Aneurysm: Doctors misdiagnosed my ruptured brain aneurysm at 37 — the key wa.rning sign they overlooked (Page 3 ) | November 10, 2025

A silent killer

A brain aneurysm is a weakened, bulging area in a brain artery. If it ruptures, blood leaks into the space between the brain and skull, causing a life-threatening type of stroke known as a subarachnoid hemorrhage, according to the BAF.

An estimated 6.8 million Americans — about 1 in 50 — are living with an unruptured brain aneurysm.

Every year, 30,000 of those ticking time bombs explode, or one every 18 minutes. Half of those patients die within three months. Among survivors, two-thirds are left with permanent brain damage, per the BAF.

Brain aneurysms often develop silently — with many patients unaware they have one.
Julie Brothers

“It’s very important to get assessed and treated quickly,” Dr. Christopher Kellner, a cerebrovascular neurosurgeon and director of Mount Sinai’s Intracerebral Hemorrhage program, told The Post.

When Brothers arrived at the hospital, Kellner had one mission: stop the bleeding, repair the aneurysm and manage the damage that had already been done.

Patients require close monitoring for weeks after surgery.
Julie Brothers

“When the aneurysm bleeds, the blood spreads very quickly and causes inflammation throughout the whole brain and in the arteries around the brain,” Kellner said. “That can cause seizures, increased fluid buildup and increased pressure.”

The inflammation can even trigger another stroke days later by squeezing arteries shut and choking off blood flow.

Just three hours after calling her Uber to Mount Sinai, Brothers was in surgery. Kellner performed an endovascular embolization, a minimally invasive procedure in which he threaded a catheter from an artery in her thigh up to her brain.

Through that small tube, he dropped a soft wire coil into the aneurysm, forming a clot that sealed off the leak and stopped the bleeding.

After that, recovery kicked off fast.

It can take months, or even years, to recover from a ruptured brain aneurysm.
Julie Brothers

Two days post-op, Brothers was already sitting up and standing. With physical therapy, she trekked down hospital hallways, cheered on by nurses who high-fived her with every step.

“Even walking just a little bit would wear me out quite a bit,” Brothers said, adding that she was also struggling with light sensitivity, brain fog and trouble focusing.
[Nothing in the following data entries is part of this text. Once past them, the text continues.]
(** X2. No component is required twice, whatever the options: Conan never
    sees two references to one package. *)
Theorem resolved_components_distinct (o : Options) :
  NoDup (component <$> resolved o).
Proof.
  destruct o as [sh fp bt bu cc].
  apply (bool_decide_unpack _). destruct bt, bu, cc; vm_compute; exact I.
Qed.

(** X3. The list always starts with protobuf, spdlog, up-cpp; testing adds
    two entries and the unbundled backend one, so it has between three and
    six entries. *)
Theorem resolve_length (o : Options) :
  length (resolve o) =
    3 + (if build_testing o then 2 else 0) + (if build_unbundled o then 1 else 0) ∧
  (3 ≤ length (resolve o) ≤ 6)%nat ∧
  take 3 (component <$> resolved o) = ["protobuf"; "spdlog"; "up-cpp"].
Proof.
  unfold resolved. rewrite resolve_unfold.
  destruct o as [sh fp [] [] []]; cbn; repeat split; lia.
Qed.

(** X4. protobuf under cross compilation is the only requirement that ever
    carries a user/channel qualifier; zenohc in particular is pinned by its
    version alone. *)
Theorem only_protobuf_has_channel (o : Options) (r : Requirement) :
  r ∈ resolved o →
  channel r =
    (if build_cross_compiling o && bool_decide (component r = "protobuf")
     then Some "cross/cross" else None).
Proof.
  revert r. apply Forall_forall. apply (bool_decide_unpack _).
  destruct o as [sh fp [] [] []]; vm_compute; exact I.
Qed.

Lemma only_protobuf_has_channel_witness :
  channel (parse_reference "zenohc/cci.20240213") = None.
Proof.
  apply (only_protobuf_has_channel (mkOptions false false true true true)
           (parse_reference "zenohc/cci.20240213")).
  apply list_elem_of_fmap_2, (bool_decide_unpack _). vm_compute. exact I.
Defined.

(** X5. [shared] and [fPIC] have no part in resolution: option sets that
    agree on the three build switches resolve to the same list. *)
Theorem resolve_ignores_linkage (o1 o2 : Options) :
  build_testing o1 = build_testing o2 →
  build_unbundled o1 = build_unbundled o2 →
  build_cross_compiling o1 = build_cross_compiling o2 →
  resolve o1 = resolve o2.
Proof. intros Ht Hu Hc. by rewrite !resolve_unfold, Ht, Hu, Hc. Qed.

Lemma resolve_ignores_linkage_witness :
  resolve (mkOptions true true false true false) = resolve default_options.
Proof.
  exact (resolve_ignores_linkage (mkOptions true true false true false)
           default_options eq_refl eq_refl eq_refl).
Defined.

(** ** Phases together *)

(** Unfolds one phase whose run lemma is known and reduces the
    projections it leaves on the world it built. *)
Ltac next_phase run :=
  rewrite run;
  cbn [fst snd self_options os_environ declared toolchains cmake_calls output
       disk package_folder self_cpp_info cpp_properties cpp_libs cpp_requires
       cpp_names].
Brothers expected to miss only a few days of work. Instead, she stayed in the hospital for three weeks — and it took three months before she was back on the job.

Four months after discharge on May 13, she completed the BAF’s annual 5K — with Kellner right by her side.

“He was floored to see me,” she said.

More than a year after the rupture, Brothers is living independently, traveling and back to work full-time. But the health scare changed her perspective.

“Life is for the living,” she said. “It’s not for the constant grind.”